In Coraline, adapted from a children’s novel by Neil Gaiman, Hatcher will provide the voice of both the mother and the “other mother” of the young girl for whom the book is named, Laika plans to announce today. The other mother, a sinister reflection of Coraline’s real mom, seeks to trap Coraline for some dark purpose.
Child star Dakota Fanning has already agreed to play Coraline in the film, due out sometime in 2008. Last week, Laika announced that it will partner with Focus Features to distribute the movie.
Nike founder Knight acquired the former Vinton Studios in 2003 and renamed it Laika last year. “Coraline,” to be directed by Laika supervising director Henry Selick, is the first of two films in the early stages of production at the Northwest Portland studio.
Hatcher first became popular playing Lois Lane in the 1990s Superman TV show “Lois & Clark,” but her scatterbrained character Susan Mayer on “Desperate Housewives” made Hatcher a star.
–Mike Rogoway
Additional coverage appears in Reuters / The Hollywood Reporter.
Review – Sandman Papers
From the May 23rd PW Comics Week:
…By far the most serious of these new releases is Fantagraphics’ The Sandman Papers, edited by Joe Sanders ($18.95 paper, ISBN 1-56097-748-5). This is a collection of academic essays concerning Neil Gaiman’s now classic Sandman comics series, and demonstrates the intellectual depth that comics can achieve as literature.
Whereas many other comics professionals might resist literary analysis, Gaiman contributes an introduction in which he welcomes it, acknowledging that academics can make valid discoveries about his work of which not even he was aware.
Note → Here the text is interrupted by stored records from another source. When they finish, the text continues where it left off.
Lemma rp_ServeHTTP_answers svc me (rp : executor) x : orderly x →
  Builder.ErrorHandler_ rp = on_error me → Builder.ModifyResponse_ rp = Some (on_response svc me) →
  after (rp_ServeHTTP rp) (λ _, answered) x.
Proof.
  intros Hx Heh Hmr. unfold rp_ServeHTTP. apply after_bind, after_get.
  destruct (x_urls x !! _) as [u|]; [|apply after_panic]. cbv zeta.
  apply after_bind, after_lift. intros [[] s] _. cbn [snd]. apply after_bind, after_modify.
  destruct (urls s !! _) as [target|]; [|apply after_panic]. apply after_bind.
  unfold after at 1. go. destruct (trip _ _ _ _) as [[[res err] n]|e]; [|done].
  assert (Hx1 : orderly (set_net n (set_requests (urls s) (In s) x))) by done. revert Hx1.
  generalize (set_net n (set_requests (urls s) (In s) x)). intros x1 Hx1.
  destruct err as [err|]; [rewrite Heh; by apply on_error_answers|]. destruct res as [res|]; [|apply after_panic].
  rewrite Hmr. apply after_bind, (after_mono _ (λ _, orderly)); [by apply on_response_orderly|].
  intros [[err|] res'] x2 Hx2; [rewrite Heh; by apply on_error_answers|].
  apply after_bind, after_modify, after_bind. eapply after_mono; [apply WriteHeader_answers|]. intros [] x3 Hx3.
  destruct (String.eqb (rs_Body res') ""); [by apply after_ret|].
  apply after_bind. eapply after_mono; [by apply Write_answered|]. intros a x4 H4. by apply after_ret.
Qed.

Lemma upstream_host_answers svc me x : orderly x →
  after (upstream_host svc me) (λ host x', match host with Some _ => orderly x' | None => answered x' end) x.
Proof.
  intros Hx. unfold upstream_host. destruct (fn_of me FetchUpstream) as [f|].
  - apply after_bind, (after_mono _ (λ _, orderly)); [by apply call_fetch_orderly|].
    intros [u|e] x1 H1; [by apply after_ret|].
    apply after_bind. eapply after_mono; [apply WriteStatusCodeError_answers|]. intros [] x2 H2. by apply after_ret.
  - destruct (elems (DGateService.URLs svc)) as [|[su|] ?]; [|by apply after_ret|apply after_panic].
    apply after_bind. eapply after_mono; [apply WriteStatusCodeError_answers|]. intros [] x2 H2. by apply after_ret.
Qed.

(** C8: A request to a service that the handler does not abandon in a panic is
    answered: whatever the modules and the upstream do, a status has been
    sent to the client when the handler returns. *)
Theorem service_answers debugMode cfg route svc t pattern me x x'
  (Hx : orderly x)
  (Hrun : handleServiceProxy debugMode cfg route svc (provider_builder cfg route svc t) pattern me x = (Return tt, x')) :
  answered x'.
Proof.
  assert (after (handleServiceProxy debugMode cfg route svc (provider_builder cfg route svc t) pattern me)
    (λ _, answered) x) as H; [|unfold after in H; by rewrite Hrun in H].
  unfold handleServiceProxy. apply after_bind. eapply after_mono; [by apply upstream_host_answers|].
  intros [host|] x1 H1; [|by apply after_ret]. apply after_bind, (after_mono _ (λ _, orderly)).
  { destruct (DGateService.HideDGateHeaders svc); [|by apply after_ret].
    destruct (DGateRoute.Namespace route); [|apply after_panic]. apply after_bind, after_modify.
    destruct debugMode; [by apply after_modify|by apply after_ret]. }
  intros [] x2 H2. destruct (url_Parse host) as [pu|]; [|apply WriteStatusCodeError_answers].
  apply after_bind, (after_mono _ (λ _, orderly)); [by apply optional_orderly|].
  intros [err|] x3 H3; [apply WriteStatusCodeError_answers|].
  apply after_bind, after_get, after_bind, after_modify. unfold Builder.Build.
  destruct (String.eqb pattern ""); [apply WriteStatusCodeError_answers|].
  apply after_bind, after_modify. by apply (rp_ServeHTTP_answers svc me).
Qed.

(** A request that a module handles is answered too, with one exception:
    the module's handler fails, and the module's error handler keeps the
    error to itself without writing anything; the client then gets what
    net/http sends for an empty handler. *)
Theorem module_answers me x x'
  (Hx : orderly x) (Hrun : requestHandlerModule me x = (Return tt, x')) :
  answered x' ∨
  ∃ f g e x1 x2, fn_of me RequestHandler = Some f ∧ fn_of me ErrorHandler = Some g ∧
    call_request f x1 = (Return (Some e), x2) ∧ call_error g e x2 = (Return None, x') .
Proof.
  set (Q := λ x', answered x' ∨ ∃ f g e x1 x2, fn_of me RequestHandler = Some f ∧ fn_of me ErrorHandler = Some g ∧
    call_request f x1 = (Return (Some e), x2) ∧ call_error g e x2 = (Return None, x')).
  assert (after (requestHandlerModule me) (λ _, Q) x) as H; [|unfold after in H; by rewrite Hrun in H].
  assert (Hcode : ∀ code x, after (WriteStatusCodeError code) (λ _, Q) x).
  { intros code x0. eapply after_mono; [apply WriteStatusCodeError_answers|]. by left. }
  unfold requestHandlerModule. apply after_bind, (after_mono _ (λ _, orderly)); [by apply optional_orderly|].
  intros [err|] x1 H1; [apply Hcode|]. destruct (fn_of me RequestHandler) as [f|] eqn:Hf; [|apply Hcode].
  apply after_bind. unfold after at 1. pose proof (call_request_orderly f x1 H1) as H2. unfold after in H2.
  destruct (call_request f x1) as [[[e|]|e|] x2] eqn:Ef; [| |done|done].
  - destruct (fn_of me ErrorHandler) as [g|] eqn:Hg; [|apply Hcode]. apply after_bind. unfold after at 1.
    destruct (call_error g e x2) as [[[e'|]|e'|] x3] eqn:Eg; [apply Hcode| |done|done].
    apply after_ret. right. by exists f, g, e, x1, x2.
  - apply after_bind, after_get. destruct (Tracker.HeadersSent (x_rw x2)) eqn:Hs; [by apply after_ret; left|].
    destruct (0 <? Tracker.BytesWritten (x_rw x2));
      (eapply after_mono; [apply WriteHeader_answers|by left]).
Qed.
End handler.

(** ** A concrete handler

    The network records what it is asked for; one host is down.  The modules'
    handler fails, and their error handler keeps the error to itself. *)
#[local] Existing Instances text_externals sample_env.

Definition sample_handler : HandlerEnv sample_env := {|
  Net := list string;
  call_fetch _ x := (Return (Ok "http://localhost:8080"), x);
  call_request _ x := (Return (Some "failed"), x);
  call_response _ res x := (Return (None, res), x);
  call_error _ _ x := (Return None, x);
  wire u r n := Returns (if String.eqb (Host u) "down" then (None, Some (PlainError "refused"))
                         else (Some (MkResponse 200 ∅ "ok"), None), n ++ [Host u +:+ RequestURI u]);
  conn_Write b _ := (Z.of_nat (String.length b), None);
  url_fields u := MkUrl "http" u "" "";
  outgoing h := h; incoming h := h |}.
#[local] Existing Instance sample_handler.

#[local] Instance sample_modules : ModuleLaws (HE := sample_handler).
Proof. by split. Qed.

Definition plain_config : handler_config := MkHandlerConfig ["eu"] [("X-Global", "1")] false.
Definition two_urls (first : string) : @DGateService.t text_externals :=
  DGateService.mk text_externals "svc" (Some [Some first; Some "second"]) None (Some sample_ns)
    false 0 0 0 0 false false false.
Definition service_route (first : string) : @DGateRoute.t text_externals :=
  DGateRoute.mk text_externals "r" (Some ["/path/*"]) (Some ["GET"]) true false (Some (two_urls first))
    (Some sample_ns) None None.
Definition sample_exchange : exchange Net :=
  CreateRequestContext {[1%N := MkUrl "" "" "/path/test" "q=1"]} (proxied_request "/path/test" 1%N)
    (MkWriter ∅ []) [].

(** The first URL is asked, without a leading slash. *)
Lemma service_request_witness : ∃ x',
  handleServiceProxy false plain_config (service_route "first") (two_urls "first")
    (provider_builder plain_config (service_route "first") (two_urls "first") (Direct (Some tt)))
    "/path/*" None sample_exchange = (Return tt, x') ∧
  x_net x' = ["firsttest?q=1"] ∧
  w_sent (Tracker.rw (x_rw x')) = [SentHeader 200 {["X-Global" := ["1"]]}; SentBody "ok"] ∧
  x_urls x' !! rq_URL (x_req x') = Some (MkUrl "http" "first" "" "").
Proof.
  destruct (service_request false plain_config
    (service_route "first") (two_urls "first") (Direct (Some tt))
    "/path/*" sample_exchange "first" [Some "second"] "first" sample_ns (MkUrl "" "" "/path/test" "q=1"))
    as (out & _ & _ & _ & _ & Hok & _); [by constructor|reflexivity|reflexivity|reflexivity|reflexivity|done|].
  destruct (Hok (MkResponse 200 ∅ "ok") ["firsttest?q=1"]) as (x' & E1 & Hn & Hs & Hu);
    [vm_compute; reflexivity|done|].
  exists x'. split; [exact E1|]. split; [exact Hn|]. split; [rewrite Hs; vm_compute; reflexivity|].
  rewrite Hu. vm_compute. reflexivity.
Defined.

Lemma service_answers_witness : ∃ x',
  handleServiceProxy false plain_config (service_route "down") (two_urls "down")
    (provider_builder plain_config (service_route "down") (two_urls "down") (Direct (Some tt)))
    "/path/*" None sample_exchange = (Return tt, x') ∧ answered x'.
Proof.
  eexists. split; [vm_compute; reflexivity|].
  eapply (service_answers false plain_config (service_route "down") (two_urls "down") (Direct (Some tt))
    "/path/*" None sample_exchange); [done|vm_compute; reflexivity].
Defined.

(** A failure that the module keeps to itself: nothing is sent. *)
Definition failing : ModuleExtractor := MkExtractor tt [(RequestHandler, Some tt); (ErrorHandler, Some tt)].

Lemma module_answers_witness :
  requestHandlerModule (Some failing) sample_exchange = (Return tt, sample_exchange) ∧
  ∃ f g e x1 x2, fn_of (Some failing) RequestHandler = Some f ∧ fn_of (Some failing) ErrorHandler = Some g ∧
    call_request f x1 = (Return (Some e), x2) ∧ call_error g e x2 = (Return None, sample_exchange).
Proof.
  assert (E1 : requestHandlerModule (Some failing) sample_exchange = (Return tt, sample_exchange)) by reflexivity.
  split; [exact E1|]. destruct (module_answers (Some failing) sample_exchange sample_exchange) as [H|H];
    [done|exact E1|discriminate H|exact H].
Defined.

Definition module_route : @DGateRoute.t text_externals :=
  DGateRoute.mk text_externals "r" (Some ["/"]) (Some ["GET"]) false false None (Some sample_ns)
    (Some [Some (DGateModule.mk "m" (Some sample_ns) "f()" "javascript" None)]) None.
(** The first request of the route: its pool is empty, and its module is
    there; and the same with the module missing, where the provider gets no
    pool. *)
Abbreviation sample_proxy := (@ProxyState text_externals string Mem.MemStore sample_env).
Definition the_program : Avl.tree string (option program) :=
  match Avl.Insert (V := option program) Avl.NewTree ("m/" +:+ DGateNamespace.Name sample_ns) (Some "f()") with
  | Returns (t, _) => t
  | Panics _ => Avl.NewTree
  end.
Definition programmed (programs : Avl.tree string (option program)) : sample_proxy := set_modPrograms programs empty_proxy.
Definition provided programs : sample_proxy := (NewRequestContextProvider module_route (programmed programs)).2.
Definition pooled programs : sample_proxy :=
  (give_pool 0 1024 1%N (createModuleExtractorFunc module_route) (provided programs)).2.
Definition first_request programs : handling sample_proxy Net := MkHandling (pooled programs) sample_exchange [] None.

Lemma pooled_reached programs : (NewRequestContextProvider module_route (programmed programs)).1 = Return 1%N →
  is_Some (provider_objs (provided programs) !! 1%N) →
  (give_pool 0 1024 1%N (createModuleExtractorFunc module_route) (provided programs)).1 = Return tt →
  pools_reached (pooled programs).
Proof.
  intros H1 H2 H3. exists empty_proxy. split; [by split|]. apply (rtc_l _ _ (programmed programs)); [by apply step_other|].
  apply (rtc_l _ _ (provided programs)); [by eapply (step_provider module_route 1%N), ends_in|].
  apply rtc_once. apply (step_pool 0 1024 1%N (createModuleExtractorFunc module_route));
    [apply createModuleExtractorFunc_reads|done|by apply ends_in].
Qed.

Lemma extractor_goes_back_witness :
  (∃ r h' me, proxyHandler plain_config 1%N module_route "/" (first_request the_program) = (r, h') ∧
     h_trace h' = [Started; Stopped; Returned] ∧
     pool_objs (h_proxy h') !! 1%N = Some (MkPool 1%N 0 1024 false false [me])) ∧
  (∃ r h', proxyHandler plain_config 1%N module_route "/" (first_request Avl.NewTree) = (r, h') ∧
     h_trace h' = [] ∧ h_proxy h' = pooled Avl.NewTree).
Proof.
  split.
  - destruct (extractor_goes_back plain_config 1%N module_route "/" (first_request the_program)
      (MkProvider module_route false (Some 1%N))) as [H _];
      [done|apply pooled_reached; vm_compute; [reflexivity|by eexists|reflexivity]|vm_compute; reflexivity|].
    edestruct (H 1%N (MkPool 1%N 0 1024 false false [])) as (r & h' & Erun & _ & Htrace & Hp);
      [done|done|vm_compute; reflexivity|apply lends_new; [done|vm_compute; reflexivity]|vm_compute; discriminate|].
    do 3 eexists. split; [exact Erun|]. split; [exact Htrace|]. rewrite Hp. apply lookup_insert_eq.
  - destruct (extractor_goes_back plain_config 1%N module_route "/" (first_request Avl.NewTree)
      (MkProvider module_route false None)) as [_ H];
      [done|apply pooled_reached; vm_compute; [reflexivity|by eexists|reflexivity]|vm_compute; reflexivity|].
    destruct H as (r & h' & Erun & _ & Htrace & Hp & _); [by right; left|]. by exists r, h'.
Defined.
As one might expect, several of these literary critics are fascinated by Gaiman’s use of Shakespeare. The subjects range over a wide territory, from Orientalism and the use of Asian dress to the depiction of lesbian and transsexual characters to connections between SandmanSandman readers via personal appearances and his blog. and the works of Jorge Luis Borges, even to Gaiman’s interaction with
Sometimes the essayists betray insufficient knowledge of the comics traditions Gaiman draws on. For example, B. Keith Murphy argues that Alan Moore’s Watchmen is a gothic horror story “disguised as a superhero comic” since, among other reasons, he unconvincingly claims Ozymandias is based on Jekyll and Hyde. (So what about the Hulk?)
On the other hand, the essays often illuminate mysteries in Gaiman’s works. For example, Sanders provides a revealing reading of Gaiman’s graphic novel Mr. Punch, and insightfully compares Shakespeare’s attitude toward the uses of storytelling in Gaiman’s Sandman to that of characters in two other Sandman tales, Calliope and even A Dream of a Thousand Cats.
Most of all, various essayists anatomize Sandman’s overarching theme of the inevitability and necessity of change, in the world and in one’s own life.
The essays do not necessarily fully answer the questions they raises, but as Gaiman says in his introduction, this book is a starting point for further analysis. The Sandman Papers is not for casual readers, but it will reward Sandman aficionados willing to explore further. Of these new books about comics, this is the only one that genuinely deepens one’s understanding of the comics themselves.